Required work
Please copy out the entries below exactly, beginning with the line that contains "- rewrite cell_insert" and ending with the line that contains "Lemma prepared_placement s", and include nothing outside that span.

(Source data)

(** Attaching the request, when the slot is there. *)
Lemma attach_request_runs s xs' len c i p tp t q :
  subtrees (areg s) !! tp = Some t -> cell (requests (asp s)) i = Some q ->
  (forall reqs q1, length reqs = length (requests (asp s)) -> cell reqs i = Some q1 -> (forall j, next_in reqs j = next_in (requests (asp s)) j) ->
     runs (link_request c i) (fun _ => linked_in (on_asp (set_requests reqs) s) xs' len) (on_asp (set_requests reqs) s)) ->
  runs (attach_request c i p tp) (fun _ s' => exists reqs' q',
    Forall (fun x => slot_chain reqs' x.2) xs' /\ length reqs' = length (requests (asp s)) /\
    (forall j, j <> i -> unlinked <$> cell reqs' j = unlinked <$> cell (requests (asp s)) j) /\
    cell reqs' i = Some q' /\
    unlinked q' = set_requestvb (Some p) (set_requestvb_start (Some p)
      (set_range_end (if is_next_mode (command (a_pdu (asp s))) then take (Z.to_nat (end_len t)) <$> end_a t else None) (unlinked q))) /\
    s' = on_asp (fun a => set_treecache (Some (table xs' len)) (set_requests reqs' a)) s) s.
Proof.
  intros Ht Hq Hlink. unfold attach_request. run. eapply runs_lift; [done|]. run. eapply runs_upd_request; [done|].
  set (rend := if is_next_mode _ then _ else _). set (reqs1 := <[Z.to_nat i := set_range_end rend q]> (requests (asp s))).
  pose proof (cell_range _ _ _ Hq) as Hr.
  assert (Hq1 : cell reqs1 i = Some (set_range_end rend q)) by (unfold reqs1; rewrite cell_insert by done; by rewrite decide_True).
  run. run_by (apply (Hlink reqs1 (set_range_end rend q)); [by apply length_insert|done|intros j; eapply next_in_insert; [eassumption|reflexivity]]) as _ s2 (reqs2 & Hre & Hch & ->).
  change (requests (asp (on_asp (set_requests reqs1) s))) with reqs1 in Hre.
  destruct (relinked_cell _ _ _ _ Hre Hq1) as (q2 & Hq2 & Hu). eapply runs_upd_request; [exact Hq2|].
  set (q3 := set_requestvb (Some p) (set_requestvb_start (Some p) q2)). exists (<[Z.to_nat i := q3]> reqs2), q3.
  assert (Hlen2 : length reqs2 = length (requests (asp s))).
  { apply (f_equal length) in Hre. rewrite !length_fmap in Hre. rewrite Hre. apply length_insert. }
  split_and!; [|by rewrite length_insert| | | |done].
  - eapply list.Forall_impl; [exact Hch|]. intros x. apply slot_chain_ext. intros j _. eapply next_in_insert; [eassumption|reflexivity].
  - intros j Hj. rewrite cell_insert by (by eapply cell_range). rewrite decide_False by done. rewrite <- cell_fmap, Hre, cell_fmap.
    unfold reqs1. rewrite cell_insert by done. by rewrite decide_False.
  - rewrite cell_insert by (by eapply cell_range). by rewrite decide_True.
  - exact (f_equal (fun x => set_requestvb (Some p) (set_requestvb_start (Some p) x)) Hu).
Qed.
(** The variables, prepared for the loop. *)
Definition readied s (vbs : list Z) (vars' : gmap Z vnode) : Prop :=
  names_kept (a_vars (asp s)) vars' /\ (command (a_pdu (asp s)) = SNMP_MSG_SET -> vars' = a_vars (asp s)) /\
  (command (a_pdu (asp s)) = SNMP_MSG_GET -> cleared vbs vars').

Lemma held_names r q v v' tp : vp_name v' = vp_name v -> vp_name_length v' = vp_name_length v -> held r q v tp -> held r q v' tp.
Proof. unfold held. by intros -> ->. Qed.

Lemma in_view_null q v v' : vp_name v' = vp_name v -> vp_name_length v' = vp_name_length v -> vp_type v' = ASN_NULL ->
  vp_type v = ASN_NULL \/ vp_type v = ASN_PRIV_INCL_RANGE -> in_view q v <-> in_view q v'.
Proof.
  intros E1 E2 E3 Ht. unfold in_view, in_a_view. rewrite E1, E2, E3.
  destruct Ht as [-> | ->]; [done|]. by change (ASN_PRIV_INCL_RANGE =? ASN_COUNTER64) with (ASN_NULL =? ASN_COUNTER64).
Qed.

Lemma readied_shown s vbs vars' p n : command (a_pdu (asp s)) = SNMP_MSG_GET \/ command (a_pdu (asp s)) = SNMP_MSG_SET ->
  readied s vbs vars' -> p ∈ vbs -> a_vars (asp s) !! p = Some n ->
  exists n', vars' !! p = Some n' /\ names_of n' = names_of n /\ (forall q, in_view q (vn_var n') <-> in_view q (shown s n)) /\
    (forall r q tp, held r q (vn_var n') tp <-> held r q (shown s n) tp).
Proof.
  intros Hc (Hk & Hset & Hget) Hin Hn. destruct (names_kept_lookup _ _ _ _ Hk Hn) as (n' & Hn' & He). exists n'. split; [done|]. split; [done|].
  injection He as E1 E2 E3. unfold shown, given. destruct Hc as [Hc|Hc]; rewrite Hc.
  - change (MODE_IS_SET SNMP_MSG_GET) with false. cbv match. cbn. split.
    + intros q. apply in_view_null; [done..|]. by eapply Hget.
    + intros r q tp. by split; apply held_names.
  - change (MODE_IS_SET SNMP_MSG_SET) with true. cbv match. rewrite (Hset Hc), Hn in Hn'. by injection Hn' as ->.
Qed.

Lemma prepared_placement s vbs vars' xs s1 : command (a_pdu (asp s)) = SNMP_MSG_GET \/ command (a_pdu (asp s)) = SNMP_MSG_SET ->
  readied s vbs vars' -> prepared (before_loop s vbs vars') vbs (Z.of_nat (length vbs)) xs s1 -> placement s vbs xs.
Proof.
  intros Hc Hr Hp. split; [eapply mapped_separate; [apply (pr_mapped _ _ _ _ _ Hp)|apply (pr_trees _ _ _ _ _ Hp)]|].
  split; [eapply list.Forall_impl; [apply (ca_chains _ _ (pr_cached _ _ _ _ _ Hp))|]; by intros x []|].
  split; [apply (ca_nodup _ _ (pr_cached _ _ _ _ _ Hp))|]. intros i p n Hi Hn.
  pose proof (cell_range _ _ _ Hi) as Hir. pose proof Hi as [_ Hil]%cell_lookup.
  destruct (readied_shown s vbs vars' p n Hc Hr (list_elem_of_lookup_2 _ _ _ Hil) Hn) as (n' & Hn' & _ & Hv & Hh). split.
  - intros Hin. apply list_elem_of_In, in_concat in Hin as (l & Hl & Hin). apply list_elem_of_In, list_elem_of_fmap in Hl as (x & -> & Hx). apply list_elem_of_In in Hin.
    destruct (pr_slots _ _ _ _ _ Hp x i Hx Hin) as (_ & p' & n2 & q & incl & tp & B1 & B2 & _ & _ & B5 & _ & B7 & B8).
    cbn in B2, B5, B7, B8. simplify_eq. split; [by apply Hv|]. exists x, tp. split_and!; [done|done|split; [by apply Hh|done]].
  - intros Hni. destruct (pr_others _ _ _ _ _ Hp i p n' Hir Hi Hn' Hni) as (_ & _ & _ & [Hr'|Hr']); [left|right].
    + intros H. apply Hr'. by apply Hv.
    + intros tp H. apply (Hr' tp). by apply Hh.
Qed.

Problem solution
  - rewrite cell_insert by (by eapply cell_range). by rewrite decide_True.
  - exact (f_equal (fun x => set_requestvb (Some p) (set_requestvb_start (Some p) x)) Hu).
Qed.
(** The variables, prepared for the loop. *)
Definition readied s (vbs : list Z) (vars' : gmap Z vnode) : Prop :=
  names_kept (a_vars (asp s)) vars' /\ (command (a_pdu (asp s)) = SNMP_MSG_SET -> vars' = a_vars (asp s)) /\
  (command (a_pdu (asp s)) = SNMP_MSG_GET -> cleared vbs vars').

Lemma held_names r q v v' tp : vp_name v' = vp_name v -> vp_name_length v' = vp_name_length v -> held r q v tp -> held r q v' tp.
Proof. unfold held. by intros -> ->. Qed.

Lemma in_view_null q v v' : vp_name v' = vp_name v -> vp_name_length v' = vp_name_length v -> vp_type v' = ASN_NULL ->
  vp_type v = ASN_NULL \/ vp_type v = ASN_PRIV_INCL_RANGE -> in_view q v <-> in_view q v'.
Proof.
  intros E1 E2 E3 Ht. unfold in_view, in_a_view. rewrite E1, E2, E3.
  destruct Ht as [-> | ->]; [done|]. by change (ASN_PRIV_INCL_RANGE =? ASN_COUNTER64) with (ASN_NULL =? ASN_COUNTER64).
Qed.

Lemma readied_shown s vbs vars' p n : command (a_pdu (asp s)) = SNMP_MSG_GET \/ command (a_pdu (asp s)) = SNMP_MSG_SET ->
  readied s vbs vars' -> p ∈ vbs -> a_vars (asp s) !! p = Some n ->
  exists n', vars' !! p = Some n' /\ names_of n' = names_of n /\ (forall q, in_view q (vn_var n') <-> in_view q (shown s n)) /\
    (forall r q tp, held r q (vn_var n') tp <-> held r q (shown s n) tp).
Proof.
  intros Hc (Hk & Hset & Hget) Hin Hn. destruct (names_kept_lookup _ _ _ _ Hk Hn) as (n' & Hn' & He). exists n'. split; [done|]. split; [done|].
  injection He as E1 E2 E3. unfold shown, given. destruct Hc as [Hc|Hc]; rewrite Hc.
  - change (MODE_IS_SET SNMP_MSG_GET) with false. cbv match. cbn. split.
    + intros q. apply in_view_null; [done..|]. by eapply Hget.
    + intros r q tp. by split; apply held_names.
  - change (MODE_IS_SET SNMP_MSG_SET) with true. cbv match. rewrite (Hset Hc), Hn in Hn'. by injection Hn' as ->.
Qed.

Lemma prepared_placement s vbs vars' xs s1 : command (a_pdu (asp s)) = SNMP_MSG_GET \/ command (a_pdu (asp s)) = SNMP_MSG_SET ->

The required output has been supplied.